Il Piano straordinario per la rigenerazione olivicola della Puglia

“Per quanto riguarda il «Piano straordinario per la rigenerazione olivicola della Puglia», il 6 marzo scorso è stato adottato il decreto interministeriale attuativo (Politiche Agricole, Sviluppo economico e Sud), regolarmente registrato alla Corte dei Conti. Nelle more della conclusione dell’iter di approvazione, il MIPAAF ha istituito il Comitato di Sorveglianza del Piano previsto dallo stesso decreto, che già si è riunito più volte, analizzando le proposte di attuazione di diverse misure di intervento. Tra le principali ci sono gli interventi compensativi in favore dei frantoi oleari, con uno stanziamento complessivo di 35 milioni di euro, la cui attuazione è stata affidata ad Agea (che ha avviato le procedure di ricognizione preventiva dei beneficiari, per accorciare i successivi tempi di presentazione delle domande di aiuto). Sono inoltre previsti interventi per il reimpianto degli oliveti, per la riconversione produttiva e la salvaguardia degli olivi monumentali, per uno stanziamento complessivo di 70 milioni di euro in due anni” spiega Cassese.

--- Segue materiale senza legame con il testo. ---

(** The rate stage of a policy stays a registry in order, of the same
    window, whatever the requests. *)
Lemma policy_registry_after (calls : list RequestDetails)
    (p : EndToEndTracePolicy.t) (m : MultiSampler.t) :
  EndToEndTracePolicy.sampler p = TracePolicy.Multi m -> registry_ok m ->
  exists m' : MultiSampler.t,
    EndToEndTracePolicy.sampler (after EndToEndTracePolicy.shouldTrace p calls)
    = TracePolicy.Multi m' /\
    registry_ok m' /\ window_of m' = window_of m.
Proof.
  revert p m. induction calls as [|d calls IH]; intros p m Hm Hok.
  - now exists m.
  - rewrite after_cons, EndToEndTracePolicy_step.
    destruct (reaches _ d); cbn [snd]; [|exact (IH p m Hm Hok)].
    rewrite Hm. cbn [TracePolicy.shouldTrace].
    pose proof (registry_ok_step m d Hok) as Hok'.
    pose proof (window_of_step m d) as HW'.
    destruct (MultiSampler.shouldTrace m d) as [r m1] eqn:E. cbn [snd] in *.
    destruct (IH (EndToEndTracePolicy.mk
                    (EndToEndTracePolicy.builtinTracePolicy p)
                    (TracePolicy.Multi m1)) m1 eq_refl Hok')
      as (m' & Hm' & Hok'' & HW'').
    exists m'. split; [assumption|]. split; [assumption | congruence].
Qed.

(** The rate stage of a policy is a registry of infinite window whose
    limiter at place [pl] is spent. *)
Lemma policy_zero_step (pl : MultiSampler.place) (p : EndToEndTracePolicy.t)
    (m : MultiSampler.t) (d : RequestDetails) :
  EndToEndTracePolicy.sampler p = TracePolicy.Multi m ->
  registry_ok m -> window_of m = PInf -> finite_time d -> spent pl m ->
  (exists m' : MultiSampler.t,
      EndToEndTracePolicy.sampler (snd (EndToEndTracePolicy.shouldTrace p d))
      = TracePolicy.Multi m' /\
      registry_ok m' /\ window_of m' = PInf /\ spent pl m') /\
  (place_of d = pl -> EndToEndTracePolicy.in_trace d = false ->
   fst (EndToEndTracePolicy.shouldTrace p d) = Normal false).
Proof.
  intros Hm Hok HW Hfin Hsp. rewrite EndToEndTracePolicy_step.
  destruct (reaches _ d) eqn:Hreach; cbn [fst snd].
  - rewrite Hm. cbn [TracePolicy.shouldTrace].
    destruct (registry_zero_spent pl m d Hok HW Hfin Hsp) as [Hsp' Hrej].
    pose proof (registry_ok_step m d Hok) as Hok'.
    pose proof (window_of_step m d) as HW'.
    destruct (MultiSampler.shouldTrace m d) as [r m'] eqn:E.
    cbn [fst snd] in *. split; [|now intros Hp _; apply Hrej].
    exists m'. split; [reflexivity|]. split; [assumption|].
    split; [congruence | assumption].
  - split; [now exists m|]. intros _ Hflag.
    unfold reaches in Hreach. rewrite Hflag in Hreach. cbn [negb] in Hreach.
    rewrite andb_true_r in Hreach. now rewrite Hreach.
Qed.

Lemma policy_zero_after (pl : MultiSampler.place) (calls : list RequestDetails)
    (p : EndToEndTracePolicy.t) (m : MultiSampler.t) :
  EndToEndTracePolicy.sampler p = TracePolicy.Multi m ->
  registry_ok m -> window_of m = PInf -> Forall finite_time calls -> spent pl m ->
  exists m' : MultiSampler.t,
    EndToEndTracePolicy.sampler (after EndToEndTracePolicy.shouldTrace p calls)
    = TracePolicy.Multi m' /\
    registry_ok m' /\ window_of m' = PInf /\ spent pl m'.
Proof.
  revert p m. induction calls as [|d calls IH]; intros p m Hm Hok HW Hfin Hsp.
  - now exists m.
  - apply Forall_cons in Hfin. destruct Hfin as [Hd Hfin].
    rewrite after_cons.
    destruct (policy_zero_step pl p m d Hm Hok HW Hd Hsp)
      as [(m' & Hm' & Hok' & HW' & Hsp') _].
    now apply (IH _ m').
Qed.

Interventi finalizzati al reimpianto

“Ulteriori interventi, per i quali è previsto uno stanziamento di 40 milioni di euro per il biennio 2020-2021, saranno finalizzati al reimpianto con un numero di piante di olivo pari a quello delle piante rimosse, in modo da tenere pienamente conto delle esigenze economico-sociali ed agronomiche manifestate dal territorio. Per quanto poi concerne la ricostituzione del potenziale produttivo con specie arboree diverse dall’Olivo, sono previsti 25 milioni di euro nel biennio considerato” prosegue il deputato.

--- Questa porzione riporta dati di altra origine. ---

(** * Encrypted budget manager: the confidentiality layer

    A shallow embedding of [console_budget_calculator.py]: the class
    [CryptoManager] (key loading, [encrypt], [decrypt]) and the listing
    loop of [manage_single_budget], together with the parts of the Python
    runtime they go through ([base64], UTF-8, [os.urandom], the key file). *)

From Stdlib Require Import Strings.Byte Strings.String Strings.Ascii.
From Stdlib Require Import List NArith ZArith Lia Bool.
From Stdlib Require Import Sorting.Sorted.
Import ListNotations.

Set Implicit Arguments.
Local Open Scope N_scope.

(** ** Python values and outcomes *)

(** [bytes] objects. *)
Definition bytes := list byte.

(** A Python [str]: a sequence of Unicode code points. *)
Definition codepoint := N.
Definition pystr := list codepoint.

(** A string literal of the source, as a [pystr]. *)
Fixpoint lit (s : string) : pystr :=
  match s with
  | EmptyString => []
  | String a s' => N_of_ascii a :: lit s'
  end.

(** The exceptions that the modelled code can raise. *)
Inductive exn : Type :=
  | OSError              (* open / read / write on the key file *)
  | ValueError           (* non-ASCII token, bad key or nonce size *)
  | BinasciiError        (* malformed base64 *)
  | InvalidTag           (* AES-GCM authentication failure *)
  | OverflowError        (* plaintext too long for AES-GCM *)
  | UnicodeEncodeError   (* [str.encode] on a lone surrogate *)
  | UnicodeDecodeError.  (* [bytes.decode] on invalid UTF-8 *)

(** What a call does: it returns a value or raises. *)
Inductive outcome (A : Type) : Type :=
  | Returns (a : A)
  | Raises (e : exn).
Arguments Raises {A} e.

Definition obind {A B} (o : outcome A) (k : A -> outcome B) : outcome B :=
  match o with
  | Returns a => k a
  | Raises e => Raises e
  end.

Definition omap {A B} (f : A -> B) (o : outcome A) : outcome B :=
  obind o (fun a => Returns (f a)).

(** [try: body  except Exception: return fallback] *)
Definition try_except {A} (body : outcome A) (fallback : A) : outcome A :=
  match body with
  | Returns a => Returns a
  | Raises _ => Returns fallback
  end.

Declare Scope outcome_scope.
Delimit Scope outcome_scope with outcome.
Notation "x <- c ;; k" := (obind c (fun x => k))
  (at level 61, c at next level, right associativity) : outcome_scope.

(** ** Bytes as numbers *)

(** A number stored into an [unsigned char]: its low eight bits. *)
Definition byte_of_N (n : N) : byte :=
  match Byte.of_N (N.land n 0xFF) with
  | Some b => b
  | None => x00
  end.

Definition all_bytes : list byte := map (fun n => byte_of_N (N.of_nat n)) (seq 0 256).

(** A check of the [2 ^ k] numbers from [base * 2 ^ k] on, bit by bit. *)
Fixpoint all_in_block (k : nat) (base : N) (P : N -> bool) : bool :=
  match k with
  | O => P base
  | S k' =>
      if all_in_block k' (2 * base) P
      then all_in_block k' (2 * base + 1) P
      else false
  end.

(** A check of every number below [2 ^ k]. *)
Definition all_below_pow2 (k : nat) (P : N -> bool) : bool :=
  all_in_block k 0 P.

(** ** [base64]: the standard alphabet *)

Module Base64.

Definition alphabet : list byte :=
  list_byte_of_string
    "ABCDEFGHIJKLMNOPQRSTUVWXYZabcdefghijklmnopqrstuvwxyz0123456789+/".

Definition PAD : byte := "="%byte.

(** [table_b2a_base64[v]] *)
Definition table_b2a (v : N) : byte := nth (N.to_nat v) alphabet PAD.

Fixpoint index_of (c : byte) (l : list byte) (i : N) : option N :=
  match l with
  | [] => None
  | x :: l' => if Byte.eqb c x then Some i else index_of c l' (N.succ i)
  end.

(** [table_a2b_base64[c]]: the 6-bit value of an alphabet character,
    [None] for every other byte. *)
Definition table_a2b (c : byte) : option N := index_of c alphabet 0.

(** The four 6-bit groups of three bytes. *)
Definition sextet0 (b0 : byte) : N := N.shiftr (Byte.to_N b0) 2.
Definition sextet1 (b0 b1 : byte) : N :=
  N.lor (N.shiftl (N.land (Byte.to_N b0) 3) 4) (N.shiftr (Byte.to_N b1) 4).
Definition sextet2 (b1 b2 : byte) : N :=
  N.lor (N.shiftl (N.land (Byte.to_N b1) 15) 2) (N.shiftr (Byte.to_N b2) 6).
Definition sextet3 (b2 : byte) : N := N.land (Byte.to_N b2) 63.

(** [binascii.b2a_base64(data, newline=False)]: three bytes give four
    characters; one or two left-over bytes give two or three characters
    and the padding. *)
Fixpoint b2a_base64 (data : bytes) : bytes :=
  match data with
  | [] => []
  | [b0] =>
      [table_b2a (sextet0 b0); table_b2a (sextet1 b0 x00); PAD; PAD]
  | [b0; b1] =>
      [table_b2a (sextet0 b0); table_b2a (sextet1 b0 b1);
       table_b2a (sextet2 b1 x00); PAD]
  | b0 :: b1 :: b2 :: rest =>
      table_b2a (sextet0 b0) :: table_b2a (sextet1 b0 b1)
        :: table_b2a (sextet2 b1 b2) :: table_b2a (sextet3 b2)
        :: b2a_base64 rest
  end.

(** [base64.b64encode(s)] *)
Definition b64encode (s : bytes) : bytes := b2a_base64 s.

(** The position in the current group of four characters. *)
Inductive quad : Type := Q0 | Q1 | Q2 | Q3.

Definition emit (n : N) (o : outcome bytes) : outcome bytes :=
  omap (cons (byte_of_N n)) o.

(** [binascii.a2b_base64(data)] with [strict_mode=False]: the loop over
    the input with its state [quad_pos], [leftchar], [pads].  Bytes
    outside the alphabet are skipped; a padding character that completes
    a group ends the decoding; input that stops inside a group is an
    error. *)
Fixpoint a2b_loop (data : bytes) (quad_pos : quad) (leftchar pads : N)
  : outcome bytes :=
  match data with
  | [] =>
      match quad_pos with
      | Q0 => Returns []
      | _ => Raises BinasciiError
      end
  | this_ch :: data' =>
      if Byte.eqb this_ch PAD then
        match quad_pos with
        | Q0 | Q1 => a2b_loop data' quad_pos leftchar pads
        | Q2 =>
            if 4 <=? 2 + (pads + 1) then Returns []
            else a2b_loop data' quad_pos leftchar (pads + 1)
        | Q3 =>
            if 4 <=? 3 + (pads + 1) then Returns []
            else a2b_loop data' quad_pos leftchar (pads + 1)
        end
      else
        match table_a2b this_ch with
        | None => a2b_loop data' quad_pos leftchar pads
        | Some v =>
            match quad_pos with
            | Q0 => a2b_loop data' Q1 v 0
            | Q1 =>
                emit (N.lor (N.shiftl leftchar 2) (N.shiftr v 4))
                     (a2b_loop data' Q2 (N.land v 15) 0)
            | Q2 =>
                emit (N.lor (N.shiftl leftchar 4) (N.shiftr v 2))
                     (a2b_loop data' Q3 (N.land v 3) 0)
            | Q3 =>
                emit (N.lor (N.shiftl leftchar 6) v)
                     (a2b_loop data' Q0 0 0)
            end
        end
  end.

Definition a2b_base64 (data : bytes) : outcome bytes := a2b_loop data Q0 0 0.

(** [s.encode('ascii')] inside [base64._bytes_from_decode_data]: a
    non-ASCII character makes [b64decode] raise [ValueError]. *)
Fixpoint bytes_from_decode_data (s : pystr) : outcome bytes :=
  match s with
  | [] => Returns []
  | c :: s' =>
      if c <? 128
      then omap (cons (byte_of_N c)) (bytes_from_decode_data s')
      else Raises ValueError
  end.

(** [base64.b64decode(s)] on a [str], [validate=False]. *)
Definition b64decode (s : pystr) : outcome bytes :=
  obind (bytes_from_decode_data s) a2b_base64.

End Base64.

(** The second character of a final group [xx==] carries four bits that
    the decoder drops: setting the lowest of them gives another character
    and the same byte. *)
Definition slack_ok (b : byte) : bool :=
  let v := N.lor (Base64.sextet1 b x00) 1 in
  (v <? 64)
  && Byte.eqb (byte_of_N (N.lor (N.shiftl (Base64.sextet0 b) 2) (N.shiftr v 4))) b
  && negb (Byte.to_N (Base64.table_b2a (Base64.sextet1 b x00)) =? Byte.to_N (Base64.table_b2a v)).

(** ** UTF-8 *)

Module Utf8.

Definition is_surrogate (c : codepoint) : bool :=
  (0xD800 <=? c) && (c <=? 0xDFFF).

(** A code point that [str.encode('utf-8')] accepts. *)
Definition encodable (c : codepoint) : bool :=
  (c <? 0x110000) && negb (is_surrogate c).

(** The bytes of one code point. *)
Definition encode_cp (c : codepoint) : bytes :=
  if c <? 0x80 then
    [byte_of_N c]
  else if c <? 0x800 then
    [byte_of_N (N.lor 0xC0 (N.shiftr c 6));
     byte_of_N (N.lor 0x80 (N.land c 0x3F))]
  else if c <? 0x10000 then
    [byte_of_N (N.lor 0xE0 (N.shiftr c 12));
     byte_of_N (N.lor 0x80 (N.land (N.shiftr c 6) 0x3F));
     byte_of_N (N.lor 0x80 (N.land c 0x3F))]
  else
    [byte_of_N (N.lor 0xF0 (N.shiftr c 18));
     byte_of_N (N.lor 0x80 (N.land (N.shiftr c 12) 0x3F));
     byte_of_N (N.lor 0x80 (N.land (N.shiftr c 6) 0x3F));
     byte_of_N (N.lor 0x80 (N.land c 0x3F))].

(** [s.encode('utf-8')]: strict, a lone surrogate raises. *)
Fixpoint encode (s : pystr) : outcome bytes :=
  match s with
  | [] => Returns []
  | c :: s' =>
      if encodable c
      then omap (app (encode_cp c)) (encode s')
      else Raises UnicodeEncodeError
  end.

Definition is_cont (b : byte) : bool :=
  N.land (Byte.to_N b) 0xC0 =? 0x80.

Definition payload (b : byte) : N := N.land (Byte.to_N b) 0x3F.

(** Two-, three- and four-byte sequences: the code point, or [None] for
    a bad continuation byte, an overlong form, a surrogate or a value
    above U+10FFFF. *)
Definition scalar2 (b0 b1 : byte) : option codepoint :=
  let c := N.lor (N.shiftl (N.land (Byte.to_N b0) 0x1F) 6) (payload b1) in
  if is_cont b1 && (0x80 <=? c) then Some c else None.

Definition scalar3 (b0 b1 b2 : byte) : option codepoint :=
  let c := N.lor (N.shiftl (N.land (Byte.to_N b0) 0x0F) 12)
                 (N.lor (N.shiftl (payload b1) 6) (payload b2)) in
  if is_cont b1 && is_cont b2 && (0x800 <=? c) && negb (is_surrogate c)
  then Some c else None.

Definition scalar4 (b0 b1 b2 b3 : byte) : option codepoint :=
  let c := N.lor (N.shiftl (N.land (Byte.to_N b0) 0x07) 18)
                 (N.lor (N.shiftl (payload b1) 12)
                        (N.lor (N.shiftl (payload b2) 6) (payload b3))) in
  if is_cont b1 && is_cont b2 && is_cont b3
     && (0x10000 <=? c) && (c <? 0x110000)
  then Some c else None.

Definition next (o : option codepoint) (k : outcome pystr) : outcome pystr :=
  match o with
  | Some c => omap (cons c) k
  | None => Raises UnicodeDecodeError
  end.

(** [b.decode('utf-8')]: strict. *)
Fixpoint decode (b : bytes) : outcome pystr :=
  match b with
  | [] => Returns []
  | b0 :: t0 =>
      let n0 := Byte.to_N b0 in
      if n0 <? 0x80 then omap (cons n0) (decode t0)
      else if n0 <? 0xC0 then Raises UnicodeDecodeError
      else if n0 <? 0xE0 then
        match t0 with
        | b1 :: t1 => next (scalar2 b0 b1) (decode t1)
        | _ => Raises UnicodeDecodeError
        end
      else if n0 <? 0xF0 then
        match t0 with
        | b1 :: b2 :: t2 => next (scalar3 b0 b1 b2) (decode t2)
        | _ => Raises UnicodeDecodeError
        end
      else if n0 <? 0xF8 then
        match t0 with
        | b1 :: b2 :: b3 :: t3 => next (scalar4 b0 b1 b2 b3) (decode t3)
        | _ => Raises UnicodeDecodeError
        end
      else Raises UnicodeDecodeError
  end.

End Utf8.

(** The check on the first byte of a UTF-8 sequence, built as [mark] with
    the high bits [h] of the code point: it lies in [lo, hi) and [mask]
    recovers [h]. *)
Definition lead_ok (mark mask lo hi h : N) : bool :=
  let n0 := Byte.to_N (byte_of_N (N.lor mark h)) in
  (lo <=? n0) && (n0 <? hi) && (N.land n0 mask =? h).

(** ** AES-GCM *)

(** The cipher behind [cryptography]'s [AESGCM]: sealing gives the
    ciphertext followed by the tag, opening gives the plaintext when the
    tag verifies.  The arguments are the key, the nonce and the data (the
    source passes no associated data). *)
Record aead : Type := {
  gcm_seal : bytes -> bytes -> bytes -> bytes;
  gcm_open : bytes -> bytes -> bytes -> option bytes
}.

Module AESGCM.

Definition MAX_SIZE : N := 2 ^ 31 - 1.
Definition TAG_LENGTH : nat := 16.

Definition key_size_ok (key : bytes) : bool :=
  let n := length key in
  (n =? 16)%nat || (n =? 24)%nat || (n =? 32)%nat.

Definition nonce_size_ok (nonce : bytes) : bool :=
  (8 <=? length nonce)%nat && (length nonce <=? 128)%nat.

(** An [AESGCM] object: the key it was built with. *)
Record t : Type := { key_of : bytes }.

(** [AESGCM(key)] *)
Definition new (key : bytes) : outcome t :=
  if key_size_ok key then Returns {| key_of := key |} else Raises ValueError.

Il patrimonio olivicolo a carattere monumentale e storico

“Particolarmente rilevante, dal punto di vista della tutela dellinestimabile valore paesaggistico e del capitale naturale, è il decreto che attua le previsioni contenute nel decreto interministeriale: si tratta della concessione di contributi finalizzati a salvaguardare il patrimonio olivicolo a carattere monumentale e storico pugliese. Tale provvedimento, per il quale è prevista una dotazione finanziaria di 5 milioni di euro, prevede un contributo in favore dei proprietari, detentori o possessori di terreni in cui ricadono olivi monumentali censiti, che si impegnano ad attuare gli interventi necessari a bloccare l’avanzata della fitopatia. Tutti e tre gli interventi si applicano in zone infette e la loro definizione avverrà in tempi molto contenuti, una volta verificata la piena compatibilità con la normativa europea in materia di aiuti di stato” aggiunge il parlamentare grottagliese.

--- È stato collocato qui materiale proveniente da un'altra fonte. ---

(** * Beastmaster's Ledge: the data pipeline of [hello.py]

    A shallow embedding of the script's data transformations: the
    challenge-rating parser [parse_cr], the two derived columns, the
    slider defaults, the filter stage [df_filt] and the two survivability
    rankings [top10] / [bot10], followed by the properties that the
    specification states about them.

    Conventions.
    - A Python call that can raise returns a [result]; [Raise e] is an
      exception that propagates, and the script has no handler outside
      [parse_cr].
    - Floats are IEEE binary64 values ([spec_float] at precision 53).
    - A cell of the columns [ac] and [hp] is the integer it holds, or
      [None] for a missing cell (pandas' NaN).  A column without a
      missing cell is an [int64] column and one with a missing cell a
      [float64] column; the product of two columns wraps around or is
      rounded accordingly.
    - A data frame is the list of its rows, in index order; a column is the
      list of the cells of one field. *)

From Stdlib Require Import ZArith QArith Qreduction List String Ascii Bool Lia.
From Stdlib Require Import Permutation Sorted.
From Stdlib Require Import Floats.SpecFloat.
From Stdlib Require Decimal DecimalString DecimalPos DecimalN DecimalZ.
Import ListNotations.

#[local] Open Scope Z_scope.

(* ================================================================== *)
(** * Exceptions *)

Inductive exn : Type :=
| ValueError
| TypeError
| ZeroDivisionError
| OverflowError.

Inductive result (A : Type) : Type :=
| Ret (a : A)
| Raise (e : exn).

Arguments Ret {A} a.
Arguments Raise {A} e.

Definition bind {A B : Type} (m : result A) (k : A -> result B) : result B :=
  match m with
  | Ret a => k a
  | Raise e => Raise e
  end.

Notation "x <- m ;; k" := (bind m (fun x => k))
  (at level 61, m at next level, right associativity).

Definition returns {A : Type} (m : result A) : Prop :=
  exists a, m = Ret a.

(* ================================================================== *)
(** * IEEE binary64 *)

Module Binary64.

Definition prec : Z := 53.
Definition emax : Z := 1024.

Definition float : Type := spec_float.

Contributo compensativo a favore delle imprese agricole

“È stato anche predisposto il decreto attuativo relativo alle previsioni contenute nel decreto interministeriale che riguardano l’individuazione di criteri, priorità e procedure per la concessione di un contributo compensativo del Fondo di solidarietà nazionale fino ad un massimo di tre esercizi, a favore delle imprese agricole colpite dall’infezione Xylella fastidiosa in Puglia, per una dotazione finanziaria di 120 milioni di euro. Il provvedimento, in fase di adozione, prevede l’indennizzo delle aziende agricole che a causa dell’infezione hanno subito danni superiori al 30 per cento della produzione lorda vendibile. L’aiuto sarà limitato ad una sola annata agraria ma potranno essere compensati costi o perdite causati dalla Xylella verificatisi fino a tre anni prima. I costi ammissibili riguarderanno la distruzione delle piante e la perdita di prodotto conclude Cassese.